Extracted data:
(* ===== verification/Entities.v ===== *)
(** Entities and relationships of the knowledge graph ([core/models/entity.py]), the
    merging of one entity into another, and the string operations that name matching uses.

    Lower-casing, stripping, splitting at whitespace and the alphanumeric test read the
    Unicode tables of the interpreter: they are the class [TextOps]. *)
From S2P Require Import Prelude PyValue RankFusion.

Local Open Scope string_scope.
Local Open Scope list_scope.
Local Open Scope Z_scope.

Module Entities.

(** [s.lower()], [s.strip()], [s.strip(chars)], [s.split()], and the characters of [s] for
    which [isalnum] holds; [first_char] is [s[0]] of a string that is not empty, and
    [char_count] is [len(s)]. *)
Class TextOps := {
  lower : string -> string;
  strip : string -> string;
  strip_chars : string -> string -> string;
  split : string -> list string;
  keep_alnum : string -> string;
  first_char : string -> string;
  char_count : string -> Z;
}.

(** Python's truth of a value. *)
Definition truthy (v : value) : bool :=
  match v with
  | VNone => false
  | VBool b => b
  | VInt z => negb (Z.eqb z 0)
  | VFloat f => match f with FFin m _ => negb (Z.eqb m 0) | _ => true end
  | VStr s => negb (String.eqb s "")
  | VDate _ | VDateLit _ => true
  | VList l | VTuple l => negb (Nat.eqb (length l) 0)
  | VDict d => negb (Nat.eqb (length d) 0)
  end.

(** Whether [hash(v)] is defined. *)
Fixpoint hashable (v : value) : bool :=
  match v with
  | VList _ | VDict _ => false
  | VTuple l => forallb hashable l
  | _ => true
  end.

Record Entity := MkEntity {
  id : Z;
  namespace_id : Z;
  name : string;
  entity_type : string;
  description : string;
  attributes : list (string * value);
  source_document_ids : list Z;
  source_chunk_ids : list Z;
  mention_count : Z;
  embedding : option (list float);
  confidence : float;
  updated_at : Z;
}.

Record Relationship := MkRelationship {
  rel_id : Z;
  rel_namespace : Z;
  source_entity_id : Z;
  target_entity_id : Z;
  relationship_type : string;
  rel_description : string;
  rel_properties : list (string * value);
  rel_documents : list Z;
  rel_chunks : list Z;
  rel_confidence : float;
}.

(** [for x in new: if x not in l: l.append(x)] *)
Definition append_new (l new : list Z) : list Z :=
  foldl (fun l x => if decide (x ∈ l) then l else l ++ [x]) l new.

(** [for k, v in other.items(): if k not in d: d[k] = v] *)
Definition attrs_merge (d other : list (string * value)) : list (string * value) :=
  foldl (fun d '(k, v) => match dict_get k d with Some _ => d | None => d ++ [(k, v)] end) d other.

Definition merge_with (now : Z) (self other : Entity) : Entity :=
  MkEntity (id self) (namespace_id self) (name self) (entity_type self)
    (if String.eqb (description self) "" then description other else description self)
    (attrs_merge (attributes self) (attributes other))
    (append_new (source_document_ids self) (source_document_ids other))
    (append_new (source_chunk_ids self) (source_chunk_ids other))
    (mention_count self + mention_count other)
    (embedding self)
    (fmax (confidence self) (confidence other))
    now.

(** ** Lemmas *)

Lemma elem_of_append_new x l new : x ∈ append_new l new <-> x ∈ l \/ x ∈ new.
Proof.
  revert l. induction new as [|y new IH]; intros l; cbn; [set_solver|].
  change (foldl _ ?a new) with (append_new a new). rewrite IH. case_decide; set_solver.
Qed.

Lemma NoDup_append_new l new : NoDup l -> NoDup (append_new l new).
Proof.
  revert l. induction new as [|y new IH]; intros l Hl; cbn; [done|]. apply IH.
  case_decide; [done|]. apply NoDup_app. split_and!; [done|set_solver|apply NoDup_singleton].
Qed.

Lemma attrs_merge_get d other k :
  dict_get k (attrs_merge d other) = match dict_get k d with Some v => Some v | None => dict_get k other end.
Proof.
  revert d. induction other as [|[k' v'] other IH]; intros d; cbn; [by destruct (dict_get k d)|].
  change (foldl _ ?a other) with (attrs_merge a other). rewrite IH.
  assert (Hsnoc : forall d : list (string * value), dict_get k (d ++ [(k', v')]) =
            match dict_get k d with Some v => Some v | None => if String.eqb k k' then Some v' else None end).
  { clear. induction d as [|[k2 v2] d IH]; cbn; [done|]. by destruct (String.eqb k k2). }
  destruct (dict_get k' d) as [w|] eqn:Hk'.
  - destruct (dict_get k d) eqn:Hk; [done|]. destruct (String.eqb_spec k k') as [->|]; [congruence|done].
  - rewrite Hsnoc. destruct (dict_get k d); [done|]. by destruct (String.eqb k k').
Qed.
End Entities.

Exercise instructions: What lines in the entries contain "true"? Report each one by copying it.

Written answer:
  | VFloat f => match f with FFin m _ => negb (Z.eqb m 0) | _ => true end
  | VDate _ | VDateLit _ => true
  | _ => true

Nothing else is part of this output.